第三个阶段中，所有pH 乳液微凝胶的黏度与第一步剪切时的黏度相比都明显降低。结构的恢复有两个过程：蛋白质分子黏度快速提升，后逐渐趋于平衡，此时构象重新排列。在一定的时间内，pH为5 时恢复能力最好，可能是pH 最接近蛋白质的等电点，颗粒结构相对来说更大、更松散，颗粒间相互作用弱，在施加剪切的时候，结构被破坏的少，等剪切撤去时，未被破坏的结构会随时间而重建，被破坏的结构多，恢复时间较长，恢复的程度和速率与微凝胶的黏弹性有关。

2.4.6 时间扫描由图9可以得出，不论是高剪切速率还是低剪切速率，不同pH 的乳液微凝胶黏度的变化趋势一致。在低剪切速率下，受到的剪切力对凝胶结构影响不大，蛋白质分子能够快速重组排列，所以黏度达到平衡所需的时间少。在高剪切速率下，凝胶受到的剪切力大，凝胶结构一定程度上被破坏，凝胶重新排列需要一定时间，故黏度趋于平衡的时间比低剪切速率长。

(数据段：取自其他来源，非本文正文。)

Lemma oid_loop_ok b ids i a x : Forall (fun q => 0 <= q < 2 ^ 31) ids -> at_pos b i (flat_map id_bytes ids) -> zlen ids <= zlen x ->
  oid_loop b (length (flat_map id_bytes ids)) i 0 (a ++ x) (zlen a) =
    Ret (i + zlen (flat_map id_bytes ids), (a ++ ids) ++ drop (length ids) x, zlen a + zlen ids).
Proof.
  intros Hr. revert i a x. induction Hr as [|q ids Hq _ IH]; intros i a x Hat Hx; cbn [flat_map length] in *.
  { cbn [oid_loop]. rewrite !zlen_nil, app_nil_r, !Z.add_0_r. done. }
  apply at_pos_app in Hat as [Hat1 Hat2]. destruct x as [|x0 x]; [rewrite zlen_cons, zlen_nil in Hx; pose proof (zlen_nonneg ids); lia|].
  rewrite !zlen_cons in Hx. rewrite length_app.
  assert (Hl : length (id_bytes q) = S (Z.to_nat (Z.log2 q / 7))).
  { unfold id_bytes. rewrite base128_length. pose proof (Z.log2_nonneg q). pose proof (Z.div_pos (Z.log2 q) 7). lia. }
  assert (Hid : id_bytes q = base128 (S (Z.to_nat (Z.log2 q / 7))) q) by (unfold id_bytes; by rewrite <- Hl; unfold id_bytes; rewrite base128_length).
  rewrite Hl. rewrite Hid in Hat1.
  replace 0 with (Z.shiftr q (7 * Z.of_nat (S (Z.to_nat (Z.log2 q / 7))))) at 1.
  2: { pose proof (Z.log2_nonneg q) as Hg. pose proof (Z.div_pos (Z.log2 q) 7 Hg). apply Z.shiftr_eq_0; [lia|]. pose proof (Z.div_mod (Z.log2 q) 7).
       pose proof (Z.mod_pos_bound (Z.log2 q) 7). lia. }
  rewrite oid_loop_id by done. replace (zlen a + 1) with (zlen (a ++ [q])) by lens.
  replace (a ++ q :: x) with ((a ++ [q]) ++ x) by (by rewrite <- app_assoc).
  assert (Hz : zlen (id_bytes q) = Z.of_nat (S (Z.to_nat (Z.log2 q / 7)))) by (unfold zlen; by rewrite Hl).
  rewrite IH; [|by rewrite <- Hz|lia]. rewrite !zlen_app, !zlen_cons, zlen_nil, Hz, <- !app_assoc. cbn [app drop]. apply (f_equal Ret). apply f_equal2; [apply f_equal2; [lia|done]|lia].
Qed.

图8 不同pH 下肌原纤维蛋白乳液微凝胶的剪切恢复力Fig.8 Shear recovery of myofibrillar protein emulsion microgels at different pH values

图9 不同pH 下肌原纤维蛋白乳液微凝胶在两种剪切速率下黏度随时间的变化Fig.9 Time dependency of viscosity for myofibrillar protein emulsion microgels at different pH values under two different shear rates

3 结 语

不同pH 条件下加热处理乳液所形成的乳液微凝胶均为非共价连接的物理凝胶，呈假塑性流体特征，pH 条件不会改变乳液微凝胶的流体类型。在酸性条件下及等电点附近，粒径明显大于其他pH 下的乳液微凝胶颗粒。pH 为6 时球形油滴被肌原纤维蛋白凝胶包封的最好。在低频率扫描时，pH 为6时肌原纤维蛋白乳液微凝胶呈现最高的黏弹性。黏度随pH 的升高呈现出先减小后增大的趋势，pH 为6 时最高黏度最大，触变性也最好。在剪切恢复力测试中，微凝胶颗粒的结构均有一定程度被破坏，其中pH 为5 时被破坏程度最小，具有更高的结构恢复率。